There is the
guest house, and the motor house--quite as interesting as any other part
of the garden. And everywhere there are blue and white and rose-colored
flowers, planted in great masses against the black-green evergreens.
We leave America early in June, tired out with the breathless business
of living, and find ourselves in our old-world house and garden. We fall
asleep to the accompaniment of the tiny piping of the little people in
bur garden. We awake to the matins of the birds. We breakfast on the
stone terrace, with boughs of trees and clouds for our roof, and as we
look out over the masses of blue flowers and the smooth green _tapis
vert_, over the arched trelliage with its fountains and its marbles, the
great trees back of our domain frame the supremely beautiful towers of
the Chateau le Magnificent, and we are far happier than anyone deserves
to be in this wicked world!
XX
NOTES ON MANY THINGS
A LITTLE TALK ON CLOCKS.
The selection of proper clocks for one's house is always long-drawn-out,
a pursuit of real pleasure.
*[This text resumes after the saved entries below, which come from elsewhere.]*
(* ===== verification/Shape.v ===== *)
(** * Who owns what in a copy queue

    The part of a queue's state that says which object belongs to which runner: the
    [shape].  Opening, closing and queueing requests leave it alone or change it in
    one place; these are the lemmas the accounting of the submit thread rests on.
    Each speaks of a run that returned. *)

From stdpp Require Import gmap strings.
From S2P Require Import Prelude Abi Prep RingBuf Ring Kernel Queue Os Util Heap CopyState FileDesc Runner.

(** What a runner holds on to. *)
Record owner : Type := mk_owner {
  ow_src : Z;
  ow_dst : Z;
  ow_tracker : Z;
  ow_buffer : Z;
  ow_jobs : Z;
}.

Definition owner_of (r : CopyRunner) : owner :=
  mk_owner (sourceFd r) (destFd r) (chunksRemaining r) (buffer r) (jobsRunning r).

Definition ow_set_jobs (n : Z) (o : owner) : owner :=
  mk_owner (ow_src o) (ow_dst o) (ow_tracker o) (ow_buffer o) n.
Definition ow_set_buffer (b : Z) (o : owner) : owner :=
  mk_owner (ow_src o) (ow_dst o) (ow_tracker o) b (ow_jobs o).

Record shape : Type := mk_shape {
  sh_heap : Heap.heap;
  sh_alive : Z;
  sh_subs : Z;
  sh_chunks : gmap Z Z;
  sh_owners : gmap Z owner;
  sh_keys : gset Z;
}.

Definition shape_of {W} (q : queue W) : shape :=
  mk_shape (qu_heap q) (keepAliveCount (qu_counters q)) (submissionsRunning (qu_counters q))
    (qu_chunks q) (owner_of <$> qu_runners q) (dom (qu_qfds q)).

Definition sh_set_owners (m : gmap Z owner) (s : shape) : shape :=
  mk_shape (sh_heap s) (sh_alive s) (sh_subs s) (sh_chunks s) m (sh_keys s).
Definition sh_set_subs (n : Z) (s : shape) : shape :=
  mk_shape (sh_heap s) (sh_alive s) n (sh_chunks s) (sh_owners s) (sh_keys s).
Definition sh_set_heap (h : Heap.heap) (s : shape) : shape :=
  mk_shape h (sh_alive s) (sh_subs s) (sh_chunks s) (sh_owners s) (sh_keys s).

(** [keeps m]: the runs of [m] that return leave the shape as it was. *)
Definition keeps {W A} (m : prog (queue W) A) : Prop :=
  forall q a q', m q = Ok (a, q') -> shape_of q' = shape_of q.

Create HintDb keeps.

Section keeps.
Context {W : Type} {F : Files W}.
Implicit Types (q : queue W).

Lemma keeps_ret {A} (a : A) : keeps (W := W) (ret a).
Proof. by intros q a' q' [= _ <-]. Qed.

Lemma keeps_raise {A} f : keeps (W := W) (A := A) (raise f).
Proof. by intros q a' q' [=]. Qed.

Lemma keeps_nofuel {A} : keeps (W := W) (A := A) no_fuel.
Proof. by intros q a' q' [=]. Qed.

Lemma keeps_gets {A} (f : queue W -> A) : keeps (gets f).
Proof. by intros q a' q' [= _ <-]. Qed.

Lemma keeps_assert b : keeps (W := W) (assert b).
Proof. intros q a' q'. unfold assert. by destruct b; [intros [= _ <-]|]. Qed.

Lemma keeps_bind {A B} (m : prog (queue W) A) (k : A -> prog (queue W) B) :
  keeps m -> (forall a, keeps (k a)) -> keeps (bind m k).
Proof.
  intros Hm Hk q b q' H. apply bind_inv in H as (a & q1 & H1 & H2).
  by rewrite (Hk _ _ _ _ H2), (Hm _ _ _ H1).
Qed.

Lemma keeps_deref {A} (f : queue W -> gmap Z A) p : keeps (deref f p).
Proof. intros q a q'. unfold deref. by destruct (f q !! p); [intros [= _ <-]|]. Qed.

Lemma keeps_with_os {A} (c : prog (ost W) A) : keeps (with_os c).
Proof.
  intros q a q'. unfold with_os. destruct (c (qu_os q)) as [[b o]| |]; [|done..].
  by intros [= _ <-].
Qed.

Lemma keeps_modify (f : queue W -> queue W) :
  (forall q, shape_of (f q) = shape_of q) -> keeps (modify f).
Proof. intros Hf q a q' [= _ <-]. apply Hf. Qed.

Lemma deref_inv {A} (f : queue W -> gmap Z A) p q a q' :
  deref f p q = Ok (a, q') -> f q !! p = Some a /\ q' = q.
Proof. unfold deref. destruct (f q !! p); [by intros [= -> ->]|done]. Qed.

(** Storing into a descriptor that is there. *)
Lemma put_qfd_shape p d q d0 :
  qu_qfds q !! p = Some d0 -> shape_of (set_qfds (<[p := d]> (qu_qfds q)) q) = shape_of q.
Proof.
  intros Hp. unfold shape_of. cbn. f_equal. rewrite dom_insert_L.
  apply elem_of_dom_2 in Hp. set_solver.
Qed.

(** Storing a runner with the same holdings. *)
Lemma put_runner_shape this r r0 q :
  qu_runners q !! this = Some r0 -> owner_of r = owner_of r0 ->
  shape_of (set_runners (<[this := r]> (qu_runners q)) q) = shape_of q.
Proof.
  intros Hr E. unfold shape_of. cbn. f_equal. rewrite fmap_insert, E.
  apply insert_id. by rewrite lookup_fmap, Hr.
Qed.
(* ===== verification/Accounts.v ===== *)
(** * The books of the copy queue

    Every runner alive is idle, in one of the two pending queues, or has requests
    outstanding; the counters of the queue, the chunk trackers, the descriptors and
    the blocks of the heap are in step with the runners.  [accounted] says so of a
    shape; here every change of the shape keeps it. *)

From stdpp Require Import gmap strings.
From S2P Require Import Prelude Heap CopyState Shape.

(** ** Sums over the runners *)

Definition total {A} (f : A -> Z) (m : gmap Z A) : Z :=
  map_fold (fun _ o acc => f o + acc) 0 m.

Definition alive : gmap Z owner -> Z := total (fun _ => 1).
Definition jobs : gmap Z owner -> Z := total ow_jobs.
Definition sharing (t : Z) : gmap Z owner -> Z :=
  total (fun o => if ow_tracker o =? t then 1 else 0).

Section total.
Context {A : Type} (f : A -> Z).
Implicit Types (m : gmap Z A).

Lemma total_insert m a o :
  m !! a = None -> total f (<[a := o]> m) = f o + total f m.
Proof. intros Ha. unfold total. by rewrite map_fold_insert_L by (intros; lia || done). Qed.

Lemma total_delete m a o : m !! a = Some o -> total f m = f o + total f (delete a m).
Proof. intros Ha. unfold total. by rewrite (map_fold_delete_L _ 0 a o m) by (intros; lia || done). Qed.

Lemma total_update m a o o' :
  m !! a = Some o -> total f (<[a := o']> m) = f o' - f o + total f m.
Proof.
  intros Ha. rewrite (total_delete m a o Ha), <- insert_delete_eq, total_insert; [lia|].
  apply lookup_delete_eq.
Qed.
Clocks are such necessary things the
thoughtless woman is apt to compromise, when she doesn't find exactly
the right one. How much wiser and happier she would be if she decided to
depend upon an ordinary alarm clock until the proper clock was
discovered! If she made a hobby of her quest for clocks she would find
much amusement, many other valuable objects by-the-way, and finally
exactly the right clocks for her rooms.